# Exercise:
For the records below, output each line exactly as it appears, from the first through the line with "cbn [firstn forallb denotes imm_bin_loop].".
>>>>>
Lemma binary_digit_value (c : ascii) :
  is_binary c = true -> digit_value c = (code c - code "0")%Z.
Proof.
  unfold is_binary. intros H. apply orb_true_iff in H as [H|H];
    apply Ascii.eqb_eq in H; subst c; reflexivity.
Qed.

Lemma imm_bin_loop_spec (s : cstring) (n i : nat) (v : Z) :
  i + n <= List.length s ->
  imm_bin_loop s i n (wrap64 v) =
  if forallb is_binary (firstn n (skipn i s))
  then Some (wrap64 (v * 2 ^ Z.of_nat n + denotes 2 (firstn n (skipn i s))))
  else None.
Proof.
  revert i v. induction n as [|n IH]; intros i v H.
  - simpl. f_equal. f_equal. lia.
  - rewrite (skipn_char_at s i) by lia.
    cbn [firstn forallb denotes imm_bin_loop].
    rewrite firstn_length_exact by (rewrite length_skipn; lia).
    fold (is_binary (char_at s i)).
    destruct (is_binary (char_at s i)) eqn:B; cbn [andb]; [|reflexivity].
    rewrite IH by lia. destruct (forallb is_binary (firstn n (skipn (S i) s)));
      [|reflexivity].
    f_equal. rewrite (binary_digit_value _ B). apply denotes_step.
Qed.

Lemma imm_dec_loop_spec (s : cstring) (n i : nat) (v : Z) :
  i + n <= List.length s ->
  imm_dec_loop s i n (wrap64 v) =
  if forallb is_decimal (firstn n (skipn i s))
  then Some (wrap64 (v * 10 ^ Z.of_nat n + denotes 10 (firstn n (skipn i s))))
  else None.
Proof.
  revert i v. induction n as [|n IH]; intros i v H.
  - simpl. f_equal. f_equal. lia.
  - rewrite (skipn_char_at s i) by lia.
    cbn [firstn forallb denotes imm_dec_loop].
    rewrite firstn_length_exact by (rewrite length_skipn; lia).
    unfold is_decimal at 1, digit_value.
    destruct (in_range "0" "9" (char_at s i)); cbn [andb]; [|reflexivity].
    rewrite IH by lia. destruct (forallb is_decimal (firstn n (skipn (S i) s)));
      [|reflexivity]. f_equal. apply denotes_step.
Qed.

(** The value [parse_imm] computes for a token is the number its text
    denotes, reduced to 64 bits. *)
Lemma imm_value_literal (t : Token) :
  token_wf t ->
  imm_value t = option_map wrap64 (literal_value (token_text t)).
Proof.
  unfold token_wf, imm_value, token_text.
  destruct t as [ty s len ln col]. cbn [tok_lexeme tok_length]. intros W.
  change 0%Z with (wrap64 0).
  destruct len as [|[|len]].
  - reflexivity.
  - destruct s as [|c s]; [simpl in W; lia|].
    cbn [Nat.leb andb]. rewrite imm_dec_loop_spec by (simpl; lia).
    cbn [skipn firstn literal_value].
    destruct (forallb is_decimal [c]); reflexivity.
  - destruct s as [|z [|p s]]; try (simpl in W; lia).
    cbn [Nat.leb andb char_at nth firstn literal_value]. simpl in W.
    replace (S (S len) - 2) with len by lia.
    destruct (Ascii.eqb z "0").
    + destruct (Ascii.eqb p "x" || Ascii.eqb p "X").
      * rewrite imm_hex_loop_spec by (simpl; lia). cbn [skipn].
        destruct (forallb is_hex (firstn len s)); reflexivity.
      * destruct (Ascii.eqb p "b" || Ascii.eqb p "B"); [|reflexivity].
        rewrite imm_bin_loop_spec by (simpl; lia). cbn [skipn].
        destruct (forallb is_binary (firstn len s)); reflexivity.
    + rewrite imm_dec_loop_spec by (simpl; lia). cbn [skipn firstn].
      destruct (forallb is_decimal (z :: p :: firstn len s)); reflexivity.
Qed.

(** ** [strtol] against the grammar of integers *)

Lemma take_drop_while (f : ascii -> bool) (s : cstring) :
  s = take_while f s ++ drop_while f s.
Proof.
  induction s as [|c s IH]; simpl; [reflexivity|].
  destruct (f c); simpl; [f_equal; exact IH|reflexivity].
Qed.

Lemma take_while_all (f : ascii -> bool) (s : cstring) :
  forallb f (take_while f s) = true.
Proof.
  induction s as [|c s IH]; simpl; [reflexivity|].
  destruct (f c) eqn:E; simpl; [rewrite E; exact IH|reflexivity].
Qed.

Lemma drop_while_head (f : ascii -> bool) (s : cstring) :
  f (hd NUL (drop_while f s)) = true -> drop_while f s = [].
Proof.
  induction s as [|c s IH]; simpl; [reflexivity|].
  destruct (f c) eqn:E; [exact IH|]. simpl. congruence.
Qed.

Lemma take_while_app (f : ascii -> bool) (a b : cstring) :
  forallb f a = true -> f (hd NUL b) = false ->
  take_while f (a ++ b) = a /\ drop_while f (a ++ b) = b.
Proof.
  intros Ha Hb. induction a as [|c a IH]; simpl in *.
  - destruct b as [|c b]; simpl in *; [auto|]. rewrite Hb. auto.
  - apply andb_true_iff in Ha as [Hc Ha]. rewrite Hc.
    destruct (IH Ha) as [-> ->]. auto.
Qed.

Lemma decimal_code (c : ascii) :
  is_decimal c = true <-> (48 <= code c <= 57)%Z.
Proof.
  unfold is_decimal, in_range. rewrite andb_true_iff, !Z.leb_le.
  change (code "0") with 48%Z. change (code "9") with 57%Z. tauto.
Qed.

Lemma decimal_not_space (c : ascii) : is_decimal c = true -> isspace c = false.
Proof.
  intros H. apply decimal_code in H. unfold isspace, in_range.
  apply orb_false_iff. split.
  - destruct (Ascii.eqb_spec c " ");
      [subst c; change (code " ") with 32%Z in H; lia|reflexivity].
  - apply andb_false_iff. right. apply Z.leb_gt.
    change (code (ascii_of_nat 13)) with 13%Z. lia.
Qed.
<<<<<
# Exercise result:
Lemma binary_digit_value (c : ascii) :
  is_binary c = true -> digit_value c = (code c - code "0")%Z.
Proof.
  unfold is_binary. intros H. apply orb_true_iff in H as [H|H];
    apply Ascii.eqb_eq in H; subst c; reflexivity.
Qed.

Lemma imm_bin_loop_spec (s : cstring) (n i : nat) (v : Z) :
  i + n <= List.length s ->
  imm_bin_loop s i n (wrap64 v) =
  if forallb is_binary (firstn n (skipn i s))
  then Some (wrap64 (v * 2 ^ Z.of_nat n + denotes 2 (firstn n (skipn i s))))
  else None.
Proof.
  revert i v. induction n as [|n IH]; intros i v H.
  - simpl. f_equal. f_equal. lia.
  - rewrite (skipn_char_at s i) by lia.
    cbn [firstn forallb denotes imm_bin_loop].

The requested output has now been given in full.